Required work:
Could you print, exactly as they stand, the lines from the one holding "- destruct x as [x | [v" to the end of the data below, and nothing more?

Data for analysis:
(** The waypoint is within the extension of the corridor. *)
Definition within_extension (bbox_ext : R) (boundary_start w : SimpleWaypoint)
    : Prop :=
  (wp_DistanceSquared boundary_start w < bbox_ext * bbox_ext)%R.

(** The scalar product of the ground-plane parts of two vectors. *)
Definition planar_dot (u v : cg.Vector3D) : R :=
  (cg.x u * cg.x v + cg.y u * cg.y v)%R.

(** [bg::distance] does not depend on the order of its operands. *)
Definition distance_commutes : Prop :=
  forall p q : Polygon, bg_distance p q = bg_distance q p.

(** ** Actors that the traffic manager did not spawn *)

(** Every entry of the table is stored under the identity of its actor, as
    line 64 inserts it. *)
Definition keyed_by_id (table : gmap ActorId ActorHandle) : Prop :=
  forall id a, table !! id = Some a -> GetId a = id.

(** What the refresh pass asks of the vicinity grid, for a notion [has] of
    an identity being in the grid: [UpdateGrid] puts the actor in,
    [EraseActor] takes the identity out, and neither touches another
    identity. *)
Record GridContract (has : VicinityGrid -> ActorId -> Prop) : Prop := {
  update_has : forall g a, has (UpdateGrid g a) (GetId a);
  update_other :
    forall g a id, id <> GetId a -> has (UpdateGrid g a) id <-> has g id;
  erase_gone : forall g id, ~ has (EraseActor g id) id;
  erase_other :
    forall g id id', id' <> id -> has (EraseActor g id) id' <-> has g id'
}.

(** ** The candidates that raise the hazard *)

(** The candidate is another actor, resolves to a handle inside the search
    radius, and the negotiation with it says hazard. *)
Definition hazardous_candidate (st : CollisionStage) (ego_actor : ActorHandle)
    (actor_id : ActorId) : Prop :=
  actor_id <> GetId ego_actor /\
  exists a,
    resolve_actor st actor_id = Ok (Some a) /\
    (DistanceSquared (GetLocation ego_actor) (GetLocation a)
     <= SEARCH_RADIUS * SEARCH_RADIUS)%R /\
    NegotiateCollision st ego_actor a = Ok true.

(** ** The query of the vicinity grid for one vehicle (line 93) *)

(** The stage after [vicinity_grid.GetActors(ego_actor)] for the vehicle of
    the frame entry [data]. *)
Definition queried (st : CollisionStage) (data : LocalizationToCollisionData)
    : CollisionStage :=
  set_vicinity_grid st (fst (GetActors (vicinity_grid st) (actor data))).

(** The identities that the call returned. *)
Definition candidates_of (st : CollisionStage)
    (data : LocalizationToCollisionData) : list ActorId :=
  snd (GetActors (vicinity_grid st) (actor data)).

(** ** The identity-to-index map against the frame *)

(** Every index stored in the map is a position of the frame at hand. *)
Definition indices_in_range (st : CollisionStage) : Prop :=
  forall id index,
    id_to_index st !! id = Some index ->
    (index < length (localization_frame st))%nat.

(** Every entry of the frame carries at least one waypoint. *)
Definition buffers_filled (st : CollisionStage) : Prop :=
  forall data, data ∈ localization_frame st -> buffer data <> [].

(** The identity is a key of one of the two tables that line 104 and line
    106 look into. *)
Definition known (st : CollisionStage) (actor_id : ActorId) : Prop :=
  is_Some (id_to_index st !! actor_id) \/
  is_Some (unregistered_actors st !! actor_id).

(** ** Where the identities of the vicinity grid come from *)

(** What the candidate loop asks of [GetActors], for a notion [has] of an
    identity being in the grid: the call puts at most the vehicle it is
    called for into the grid, and it returns only identities that the grid
    then has. *)
Record QueryContract (has : VicinityGrid -> ActorId -> Prop) : Prop := {
  query_adds :
    forall g a id, has (fst (GetActors g a)) id -> has g id \/ id = GetId a;
  query_returns :
    forall g a id, id ∈ snd (GetActors g a) -> has (fst (GetActors g a)) id
}.

(** Every identity in the grid is a key of one of the two tables, the
    table of unregistered actors is keyed by the actors' identities, and
    the vehicles of the frame are keys of the identity-to-index map. *)
Definition grid_known (has : VicinityGrid -> ActorId -> Prop)
    (st : CollisionStage) : Prop :=
  (forall id, has (vicinity_grid st) id -> known st id) /\
  keyed_by_id (unregistered_actors st) /\
  (forall data, data ∈ localization_frame st ->
     is_Some (id_to_index st !! GetId (actor data))).

(** The stages that the stage passes through when its functions run one
    after another: the constructor with a grid that has no identity, then
    any sequence of [DataReceiver], the maintenance of the unregistered
    actors at the start of [Action], a completed turn of the vehicle loop
    of [Action], and [DataSender]. *)
Inductive reachable (has : VicinityGrid -> ActorId -> Prop)
    : CollisionStage -> Prop :=
| reach_constructor number_of_vehicle localization_state planner_state
    grid clock :
    (forall id, ~ has grid id) ->
    reachable has
      (init number_of_vehicle localization_state planner_state grid clock)
| reach_DataReceiver st packet_id packet_data :
    reachable has st ->
    reachable has (DataReceiver st packet_id packet_data)
| reach_maintenance st w start_index :
    reachable has st ->
    reachable has (handle_unregistered st w start_index)
| reach_vehicle st f i st' t :
    reachable has st ->
    vehicle_step f st i = (Ok st', t) ->
    reachable has st'
| reach_DataSender st st' t :
    reachable has st ->
    DataSender st = (Ok st', t) ->
    reachable has st'.

End FurtherModel.

(** ** Further scenarios *)

Module Cases.
Local Open Scope R_scope.

(** An actor that is no longer alive. *)
Definition wreck (id : ActorId) : ActorHandle :=
  mkActor id (cg.mkVector3D 0 0 0) (cg.mkVector3D 0 0 0)
    (cg.mkVector3D 1 0 0) (cg.mkVector3D 2 1 1) false.

(** The single-cell grid has an identity when it holds an actor of it. *)
Definition grid_has (g : list ActorHandle) (id : ActorId) : Prop :=
  exists a, a ∈ g /\ GetId a = id.

(** A stage with vehicle 1 in the frame and the actors 5 (alive) and 6
    (not alive) in the table of unregistered actors and in the grid. *)
Definition with_unregistered : CollisionStage (C := Box.collaborators) :=
  mkStage (C := Box.collaborators)
    [mkLocalization (Scenario.car 1%nat 0 0 0 0) []] 1
    [mkPlannerData false] [mkPlannerData false] true 0
    {[ 1%nat := 0%nat ]}
    (<[ 5%nat := Scenario.car 5%nat 3 0 0 0 ]> {[ 6%nat := wreck 6%nat ]})
    [Scenario.car 5%nat 3 0 0 0; wreck 6%nat] 0.

(** One second later the world lists the vehicles 1, 5 and 8. *)
Definition busy_world : World :=
  mkWorld 1 [Scenario.car 1%nat 0 0 0 0; Scenario.car 5%nat 3 0 0 0;
             Scenario.car 8%nat 9 0 0 0].

(** The follower of [Scenario.follower], with the parked car 2 in the table
    of unregistered actors. *)
Definition with_parked : CollisionStage (C := Box.collaborators) :=
  set_unregistered Scenario.follower
    {[ 2%nat := Scenario.car 2%nat 4.5 0 0 0 ]} [] 0.

(** A square of side 2 around the origin, at height 0. *)
Definition square : LocationList :=
  [cg.mkVector3D 1 (-1) 0; cg.mkVector3D (-1) (-1) 0;
   cg.mkVector3D (-1) 1 0; cg.mkVector3D 1 1 0].

(** Two vehicles 30 units apart, each with waypoints ahead. *)
Definition convoy : CollisionStage (C := Box.collaborators) :=
  DataReceiver (Scenario.fresh 2) 1
    [mkLocalization (Scenario.car 1%nat 0 0 0 0) Scenario.path;
     mkLocalization (Scenario.car 2%nat 30 0 0 0) [Scenario.waypoint 30 0]].

(** The single-cell grid holds vehicles of the convoy only. *)
Definition convoy_grid (g : list ActorHandle) : Prop :=
  forall b, b ∈ g -> GetId b = 1%nat \/ GetId b = 2%nat.

(** Vehicle 1 with waypoints ahead and, 5 units on, vehicle 2 whose path
    buffer is empty: the stage after the constructor and one
    [DataReceiver]. *)
Definition stalled : CollisionStage (C := Box.collaborators) :=
  DataReceiver (Scenario.fresh 2) 1
    [mkLocalization (Scenario.car 1%nat 0 0 0 0) Scenario.path;
     mkLocalization (Scenario.car 2%nat 5 0 0 0) []].

(** The stage [stalled] when the vehicle loop reaches index 1: the flag of
    vehicle 1 is written and the grid holds vehicle 1. *)
Definition stalled_at_1 : CollisionStage (C := Box.collaborators) :=
  set_planner_frame
    (set_vicinity_grid stalled [Scenario.car 1%nat 0 0 0 0]) FrameA
    (<[0%nat := mkPlannerData false]> (planner_frame stalled FrameA)).

(** Two squares whose bounding boxes share a square of side 0.01. *)
Definition tile_a : LocationList :=
  [cg.mkVector3D 0 0 0; cg.mkVector3D 1 0 0; cg.mkVector3D 1 1 0;
   cg.mkVector3D 0 1 0].

Definition tile_b : LocationList :=
  [cg.mkVector3D 0.99 0.99 0; cg.mkVector3D 2 0.99 0; cg.mkVector3D 2 2 0;
   cg.mkVector3D 0.99 2 0].
End Cases.

(** * Properties *)

(** ** The boundary extension as a function of speed *)

Section ExtensionFacts.
Local Open Scope R_scope.

Lemma std_max_Rmax a b : std_max a b = Rmax a b.
Proof.
  unfold std_max, Rmax.
  destruct (Rlt_dec a b), (Rle_dec a b); lra.
Qed.

Lemma std_max_mono a a' b : a <= a' -> std_max a b <= std_max a' b.
Proof.
  intros H. rewrite !std_max_Rmax.
  apply Rmax_lub.
  - apply Rle_trans with a'; [exact H | apply Rmax_l].
  - apply Rmax_r.
Qed.

Lemma additive_extension_mono v1 v2 :
  v1 <= v2 -> additive_extension v1 <= additive_extension v2.
Proof.
  intros H. unfold additive_extension.
  assert (Hs : sqrt (EXTENSION_SQUARE_POINT * v1)
               <= sqrt (EXTENSION_SQUARE_POINT * v2)).
  { apply sqrt_le_1_alt. unfold EXTENSION_SQUARE_POINT. lra. }
  assert (Ht : v1 * TIME_HORIZON <= v2 * TIME_HORIZON).
  { unfold TIME_HORIZON. lra. }
  pose proof (std_max_mono _ _ BOUNDARY_EXTENSION_MINIMUM Hs).
  pose proof (std_max_mono _ _ BOUNDARY_EXTENSION_MINIMUM Ht).
  lra.
Qed.

Lemma sqrt_lt_10 x : x < 100 -> sqrt x < 10.
Proof.
  intros H.
  destruct (Rle_dec 0 x) as [Hx | Hx].
  - replace 10 with (sqrt 100).
    + apply sqrt_lt_1_alt. lra.
    + replace 100 with (10 * 10) by lra. apply sqrt_square. lra.
  - rewrite sqrt_neg_0 by lra. lra.
Qed.

(** Up to the highway threshold the additive formula stays below 19. *)
Lemma additive_extension_below v :
  v <= HIGHWAY_SPEED -> additive_extension v < 19.
Proof.
  intros H. unfold HIGHWAY_SPEED in H.
  unfold additive_extension, EXTENSION_SQUARE_POINT, TIME_HORIZON,
    BOUNDARY_EXTENSION_MINIMUM.
  assert (Hs : sqrt (7 * v) < 10) by (apply sqrt_lt_10; lra).
  rewrite !std_max_Rmax.
  unfold Rmax.
  destruct (Rle_dec (sqrt (7 * v)) 1.5), (Rle_dec (v * 0.5) 1.5); lra.
Qed.

Lemma bbox_extension_low v :
  v <= HIGHWAY_SPEED -> bbox_extension v = additive_extension v.
Proof.
  intros H. unfold bbox_extension.
  destruct (Rgt_dec v HIGHWAY_SPEED); [lra | reflexivity].
Qed.

Lemma bbox_extension_high v :
  HIGHWAY_SPEED < v -> bbox_extension v = HIGHWAY_TIME_HORIZON * v.
Proof.
  intros H. unfold bbox_extension.
  destruct (Rgt_dec v HIGHWAY_SPEED); [reflexivity | lra].
Qed.
(** * Ornament realization in music21/expressions.py

    A shallow embedding of the ornament classes of [music21.expressions]
    (mordents, trills, turns, appoggiaturas, tremolos), of their [realize]
    methods and of the driver [realizeOrnaments], together with the
    properties of these that the specification states.

    Python objects live in a store: a note is a location, [copy.deepcopy]
    allocates, and attribute assignment updates the store in place.
    Exceptions are results of the computation. Quarter lengths are exact
    rationals; where the code divides, subtracts or truncates the Python
    numbers that hold them, the rounding of a float is modelled. *)

From Stdlib Require Import ZArith QArith Qround Qpower Lia Lqa String List.
From stdpp Require Import base list.
Import ListNotations.

Close Scope Q_scope.
Open Scope string_scope.
Open Scope list_scope.

(* ===================================================================== *)
(** ** Exceptions and the store monad *)
(* ===================================================================== *)

Inductive Exception : Type :=
| ExpressionException (msg : string)
| TremoloException (msg : string)
| TypeError (msg : string)
| ValueError (msg : string)
| AttributeError (msg : string)
| IndexError (msg : string)
| ZeroDivisionError
| InvalidReference   (* a location outside the store; no Python reference is *)
| OutOfFuel.         (* a loop of the model that was given too few steps *)

Inductive Result (A : Type) : Type :=
| Ok (a : A)
| Raise (e : Exception).
Arguments Ok {A} a.
Arguments Raise {A} e.
(** On any input at all, an output of [forward] is a matrix whose rows
    are vectors of 3 positive entries that sum to 1. *)
Lemma forward_output_rows (theta : parameters) (input_channels : nat)
      (rec mode : bool) (x : input) (out : tensor R) :
  forward (train (init theta input_channels rec) mode) x = Some out ->
  exists rows,
    out = T2 3 rows /\
    Forall (fun r => length r = 3 /\ Rsum r = 1%R /\ Forall (fun p => (0 < p)%R) r) rows.
Proof.
  intros H. unfold forward in H.
  cbn [recurrent training finput foutput gru finput_layer_sizes train init] in H.
  assert (Hend : forall h y,
             sequential mode (create_net (foutput_init theta) [16; 16; 8; 3] true) h = Some y ->
             softmax_dim1 y = Some out ->
             exists rows,
               out = T2 3 rows /\
               Forall (fun r => length r = 3 /\ Rsum r = 1%R
                                /\ Forall (fun p => (0 < p)%R) r) rows).
  { intros h y Hy Hout.
    apply sequential_foutput_rows in Hy as (rows & -> & Hrows).
    destruct (softmax_shape (length rows) 3 (T2 3 rows) eq_refl Hrows) as (o & Eo & _ & Ho);
      [discriminate|].
    rewrite Eo in Hout. injection Hout as <-. eauto. }
  destruct rec.
  - destruct x as [x | x]; [|discriminate].
    bind_inv H.
    match goal with
    | E : sequential _ (create_net (foutput_init theta) _ _) _ = Some _ |- _ =>
        exact (Hend _ _ E H)
    end.
  - destruct x as [x | [v | c rows]]; try discriminate.
    bind_inv H.
    match goal with
    | E : sequential _ (create_net (foutput_init theta) _ _) _ = Some _ |- _ =>
        exact (Hend _ _ E H)
    end.
Qed.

Exercise result:
  - destruct x as [x | [v | c rows]]; try discriminate.
    bind_inv H.
    match goal with
    | E : sequential _ (create_net (foutput_init theta) _ _) _ = Some _ |- _ =>
        exact (Hend _ _ E H)
    end.
Qed.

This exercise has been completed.